A life annuity is a plan for distributing funds provided to the insurance company by the Florida annuity holder(s). Typically a life annuity provides level, regular, lifelong payments to the holder. The contract terminates with the holder’s death and any undistributed funds revert to the insurance company. Since the Florida annuity payout is geared to the life expectancy of the holder, the insurance company bears the risk that the holder’s life will exceed expectancy however they benefit should the holder experience an early death; the law of large numbers guarantees that the former and latter typically cancel each other out over time.
Most annuities provide for a death-benefit option which allows the holder to designate one or more beneficiaries. In the event of the annuity holder’s death, the beneficiary would receive a minimum of all the undistributed premiums, minus any partial withdrawals. There are ways of enhancing the death benefit but they require you to incur higher expense charges. A period-certain Florida annuity requires payment of annuity benefits for a designated time period; the beneficiary (or the estate) receives the payments if the holder dies.

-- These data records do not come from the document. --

Definition whole_body_decodes (document : json) : Prop := rp_BodyTruncated response = false ∧ decoded (rp_Body response) = Ok document.
Definition path_selects (document : json) (p : PlanJSONPathAssertion) : Prop :=
  ∃ path expected actual, compiled (pja_Path p) = Ok path ∧ decoded (pja_Equals p) = Ok expected ∧ Lookup path document = Some actual
    ∧ SemanticEqual actual expected = true.
Definition path_misses (document : json) (p : PlanJSONPathAssertion) : Prop :=
  ∃ path expected, compiled (pja_Path p) = Ok path ∧ decoded (pja_Equals p) = Ok expected
    ∧ match Lookup path document with Some actual => SemanticEqual actual expected = false | None => True end.
Definition schema_accepts (document : json) (reference : PlanJSONSchemaRef) : Prop :=
  ∃ s, structuredJSONSchema prepared reference = Some s ∧ Schema_Validate (Some s) document = Ok tt.
Definition schema_rejects (document : json) (reference : PlanJSONSchemaRef) : Prop :=
  ∃ s, structuredJSONSchema prepared reference = Some s ∧ Schema_Validate (Some s) document = Err ErrorSchemaNotSatisfied.

Record response_holds (spec : PlanHTTPResponseAssertion) : Prop := {
  ho_status : ∀ status, pra_Status spec = Some status → rp_Status response = status;
  ho_header : ∀ h, pra_Header spec = Some h → ∃ header, header ∈ rp_Headers response ∧ header_matches h header = true;
  ho_body : ∀ text, pra_BodyContains spec = Some text → contains (rp_Body response) text = true;
  ho_json : is_some (pra_JSONPath spec) || is_some (pra_JSONSchema spec) = true → ∃ document, whole_body_decodes document
    ∧ (∀ p, pra_JSONPath spec = Some p → path_selects document p) ∧ (∀ r, pra_JSONSchema spec = Some r → schema_accepts document r) }.

Inductive response_refuted (spec : PlanHTTPResponseAssertion) : Prop :=
  | refuted_status status : pra_Status spec = Some status → rp_Status response ≠ status → response_refuted spec
  | refuted_header h : pra_Header spec = Some h → Forall (λ header, header_matches h header = false) (rp_Headers response) → response_refuted spec
  | refuted_body text : pra_BodyContains spec = Some text → contains (rp_Body response) text = false → rp_BodyTruncated response = false →
      response_refuted spec
  | refuted_json kind : is_some (pra_JSONPath spec) || is_some (pra_JSONSchema spec) = true → rp_BodyTruncated response = false →
      decoded (rp_Body response) = Err kind → response_refuted spec
  | refuted_path p document : pra_JSONPath spec = Some p → whole_body_decodes document → path_misses document p → response_refuted spec
  | refuted_schema r document : pra_JSONSchema spec = Some r → whole_body_decodes document → schema_rejects document r → response_refuted spec.

(** *** One predicate after the other *)

Lemma absent_predicate {A} (e : evaluation) (holds refuted : A → Prop) :
  (ev_status e = "passed" ↔ ev_status e = "passed" ∧ ∀ a, None = Some a → holds a)
  ∧ (ev_status e = "failed" ↔ ev_status e = "failed" ∨ ∃ a, None = Some a ∧ refuted a).
Proof. split; [by split; [intros ?; split|intros [? _]]|by split; [left|intros [?|(a & ? & _)]]]. Qed.
Lemma present_all {A} (a : A) (P : A → Prop) : (∀ b, Some a = Some b → P b) ↔ P a.
Proof. split; [by intros Hp; apply Hp|by intros Hp b [= <-]]. Qed.
Lemma present_some {A} (a : A) (P : A → Prop) : (∃ b, Some a = Some b ∧ P b) ↔ P a.
Proof. split; [by intros (b & [= <-] & Hp)|by intros Hp; exists a]. Qed.
Lemma status_step o e :
  (ev_status (status_predicate response o e) = "passed" ↔ ev_status e = "passed" ∧ ∀ status, o = Some status → rp_Status response = status)
  ∧ (ev_status (status_predicate response o e) = "failed" ↔ ev_status e = "failed" ∨ ∃ status, o = Some status ∧ rp_Status response ≠ status).
Proof.
  destruct o as [status|]; cbn [status_predicate]; [|exact (absent_predicate _ _ _)].
  rewrite present_all, present_some.
  destruct (Z.eqb_spec (rp_Status response) status); cbn [negb judge observed expect ev_status]; intuition congruence.
Qed.
Lemma header_step o e :
  (ev_status (header_predicate response o e) = "passed"
   ↔ ev_status e = "passed" ∧ ∀ h, o = Some h → ∃ header, header ∈ rp_Headers response ∧ header_matches h header = true)
  ∧ (ev_status (header_predicate response o e) = "failed"
     ↔ ev_status e = "failed" ∨ ∃ h, o = Some h ∧ Forall (λ header, header_matches h header = false) (rp_Headers response)).
Proof.
  destruct o as [h|]; cbn [header_predicate]; [|exact (absent_predicate _ _ _)].
  assert (existsb (header_matches h) (rp_Headers response) = true ↔ ∃ header, header ∈ rp_Headers response ∧ header_matches h header = true) as Hyes.
  { rewrite existsb_exists. by setoid_rewrite list_elem_of_In. }
  assert (existsb (header_matches h) (rp_Headers response) = false ↔ Forall (λ header, header_matches h header = false) (rp_Headers response)) as Hno.
  { rewrite Forall_forall. setoid_rewrite list_elem_of_In. split.
    - intros Hf x Hx. apply not_true_iff_false. intros Ht. apply not_true_iff_false in Hf. apply Hf, existsb_exists. by exists x.
    - intros Hall. apply not_true_iff_false. rewrite existsb_exists. intros (x & Hx & Ht). by rewrite Hall in Ht. }
  rewrite present_all, present_some, <- Hyes, <- Hno.
  destruct (existsb (header_matches h) (rp_Headers response)); cbn [negb judge observed expect ev_status]; intuition congruence.
Qed.
Lemma body_step o e :
  (ev_status (body_predicate response o e) = "passed" ↔ ev_status e = "passed" ∧ ∀ text, o = Some text → contains (rp_Body response) text = true)
  ∧ (ev_status (body_predicate response o e) = "failed"
     ↔ ev_status e = "failed" ∨ ∃ text, o = Some text ∧ contains (rp_Body response) text = false ∧ rp_BodyTruncated response = false).
Proof.
  destruct o as [text|]; cbn [body_predicate]; [|exact (absent_predicate _ _ _)].
  rewrite present_all, present_some.
  destruct (contains (rp_Body response) text); cbn [judge observed expect ev_status]; [intuition congruence|].
  destruct (rp_BodyTruncated response); destruct (String.eqb_spec (ev_status e) "failed") as [Ef|Ef]; cbn [andb negb judge observed expect ev_status];
    intuition congruence.
Qed.
Lemma unless_failed status message e : status ≠ "passed" → status ≠ "failed" →
  ev_status (judge_unless_failed status message e) ≠ "passed" ∧ (ev_status (judge_unless_failed status message e) = "failed" ↔ ev_status e = "failed").
Proof. intros Hp Hf. unfold judge_unless_failed. destruct (String.eqb_spec (ev_status e) "failed") as [->|]; cbn [judge ev_status]; naive_solver. Qed.

Lemma path_decided document p path expected : compiled (pja_Path p) = Ok path → decoded (pja_Equals p) = Ok expected →
  let matched := match Lookup path document with Some actual => SemanticEqual actual expected | None => false end in
  (path_selects document p ↔ matched = true) ∧ (path_misses document p ↔ matched = false).
Proof.
  intros Hc Hd. cbn zeta. unfold path_selects, path_misses. rewrite Hc, Hd. split; split.
  - intros (q & x & actual & [= <-] & [= <-] & -> & Hs). exact Hs.
  - destruct (Lookup path document) as [actual|] eqn:E; [|done]. intros Hs. by exists path, expected, actual.
  - intros (q & x & [= <-] & [= <-] & Hm). by destruct (Lookup path document).
  - intros Hm. exists path, expected. by destruct (Lookup path document).
Qed.
Lemma path_undecided document p : (∀ path expected, compiled (pja_Path p) = Ok path → decoded (pja_Equals p) ≠ Ok expected) →
  ¬ path_selects document p ∧ ¬ path_misses document p.
Proof. intros Hn. split; [intros (q & x & _ & Hc & Hd & _)|intros (q & x & Hc & Hd & _)]; by apply (Hn q x Hc). Qed.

Another variation involves multiple annuitants. A Joint-and-life annuity pays until the first annuitant dies; a joint-and-survivors Florida annuity pays until both annuitants die.So let’s say that a retired couple living in Florida were looking for a contract that would pay the annuitant, and his surviving spouse. Then they would probably go for a joint and survivors Florida annuity. An impaired-life annuity is potentially important for a holder whose life expectancy drops dramatically during the life of the Florida annuity contract; the terms allow for a commensurate increase in payout as compensation.